Supplied data
──────

(* ===== verification/Bitops.v ===== *)
(** * Bit operations ([bitops.c])

    Counting and finding bits with machine words, BITOP with its word-by-word
    fast path, and the commands on bits.  The first bit of a string is the most
    significant bit of its first byte.  A result [None] stands for a read or
    write outside an array, the panic of [redisBitpos], or a loop out of
    fuel. *)
From Stdlib Require Import String.
From S2P Require Import Prelude Util Sds SdsArgs Server StringCommands.

(** ** Reading words *)

(** An unsigned integer of [n] bytes at [p], in the order of the host. *)
Definition read_word (n p : nat) (s : list Z) : option Z :=
  if bool_decide (p + n <= length s)%nat then Some (le_decode (mem_read p n s)) else None.

(** ** Counting bits *)

Definition bitsinbyte : list Z := [
   0; 1; 1; 2; 1; 2; 2; 3; 1; 2; 2; 3; 2; 3; 3; 4; 1; 2; 2; 3; 2; 3; 3; 4;
   2; 3; 3; 4; 3; 4; 4; 5; 1; 2; 2; 3; 2; 3; 3; 4; 2; 3; 3; 4; 3; 4; 4; 5;
   2; 3; 3; 4; 3; 4; 4; 5; 3; 4; 4; 5; 4; 5; 5; 6; 1; 2; 2; 3; 2; 3; 3; 4;
   2; 3; 3; 4; 3; 4; 4; 5; 2; 3; 3; 4; 3; 4; 4; 5; 3; 4; 4; 5; 4; 5; 5; 6;
   2; 3; 3; 4; 3; 4; 4; 5; 3; 4; 4; 5; 4; 5; 5; 6; 3; 4; 4; 5; 4; 5; 5; 6;
   4; 5; 5; 6; 5; 6; 6; 7; 1; 2; 2; 3; 2; 3; 3; 4; 2; 3; 3; 4; 3; 4; 4; 5;
   2; 3; 3; 4; 3; 4; 4; 5; 3; 4; 4; 5; 4; 5; 5; 6; 2; 3; 3; 4; 3; 4; 4; 5;
   3; 4; 4; 5; 4; 5; 5; 6; 3; 4; 4; 5; 4; 5; 5; 6; 4; 5; 5; 6; 5; 6; 6; 7;
   2; 3; 3; 4; 3; 4; 4; 5; 3; 4; 4; 5; 4; 5; 5; 6; 3; 4; 4; 5; 4; 5; 5; 6;
   4; 5; 5; 6; 5; 6; 6; 7; 3; 4; 4; 5; 4; 5; 5; 6; 4; 5; 5; 6; 5; 6; 6; 7;
   4; 5; 5; 6; 5; 6; 6; 7; 5; 6; 6; 7; 6; 7; 7; 8].

(** "bits += bitsinbyte[*p++]; count--" on the position, the bytes left and
    the bits counted, with the test that precedes it; [size_t] has 64 bits. *)
Definition count_byte (test : nat -> Z -> bool) (s : list Z) (st : nat * Z * Z) :
    ctl (nat * Z * Z) (option (nat * Z * Z)) :=
  let '(p, count, bits) := st in
  if test p count then
    match (b ← s !! p; bitsinbyte !! Z.to_nat b) with
    | Some n => Continue (S p, count - 1, uwrap 64 (bits + n))
    | None => Break None
    end
  else Break (Some st).

(** The bits of a word of 32 bits, all fields at once. *)
Definition popcount_word (aux : Z) : Z :=
  let aux := uwrap 32 (aux - Z.land (Z.shiftr aux 1) 0x55555555) in
  let aux := uwrap 32 (Z.land aux 0x33333333 + Z.land (Z.shiftr aux 2) 0x33333333) in
  Z.shiftr (uwrap 32 (Z.land (uwrap 32 (aux + Z.shiftr aux 4)) 0x0F0F0F0F * 0x01010101)) 24.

──────

Could you please copy the lines above exactly, beginning at the first and ending at the line that contains "4; 5; 5; 6; 5; 6; 6; 7; 1;"?

(* ===== verification/Bitops.v ===== *)
(** * Bit operations ([bitops.c])

    Counting and finding bits with machine words, BITOP with its word-by-word
    fast path, and the commands on bits.  The first bit of a string is the most
    significant bit of its first byte.  A result [None] stands for a read or
    write outside an array, the panic of [redisBitpos], or a loop out of
    fuel. *)
From Stdlib Require Import String.
From S2P Require Import Prelude Util Sds SdsArgs Server StringCommands.

(** ** Reading words *)

(** An unsigned integer of [n] bytes at [p], in the order of the host. *)
Definition read_word (n p : nat) (s : list Z) : option Z :=
  if bool_decide (p + n <= length s)%nat then Some (le_decode (mem_read p n s)) else None.

(** ** Counting bits *)

Definition bitsinbyte : list Z := [
   0; 1; 1; 2; 1; 2; 2; 3; 1; 2; 2; 3; 2; 3; 3; 4; 1; 2; 2; 3; 2; 3; 3; 4;
   2; 3; 3; 4; 3; 4; 4; 5; 1; 2; 2; 3; 2; 3; 3; 4; 2; 3; 3; 4; 3; 4; 4; 5;
   2; 3; 3; 4; 3; 4; 4; 5; 3; 4; 4; 5; 4; 5; 5; 6; 1; 2; 2; 3; 2; 3; 3; 4;
   2; 3; 3; 4; 3; 4; 4; 5; 2; 3; 3; 4; 3; 4; 4; 5; 3; 4; 4; 5; 4; 5; 5; 6;
   2; 3; 3; 4; 3; 4; 4; 5; 3; 4; 4; 5; 4; 5; 5; 6; 3; 4; 4; 5; 4; 5; 5; 6;
   4; 5; 5; 6; 5; 6; 6; 7; 1; 2; 2; 3; 2; 3; 3; 4; 2; 3; 3; 4; 3; 4; 4; 5;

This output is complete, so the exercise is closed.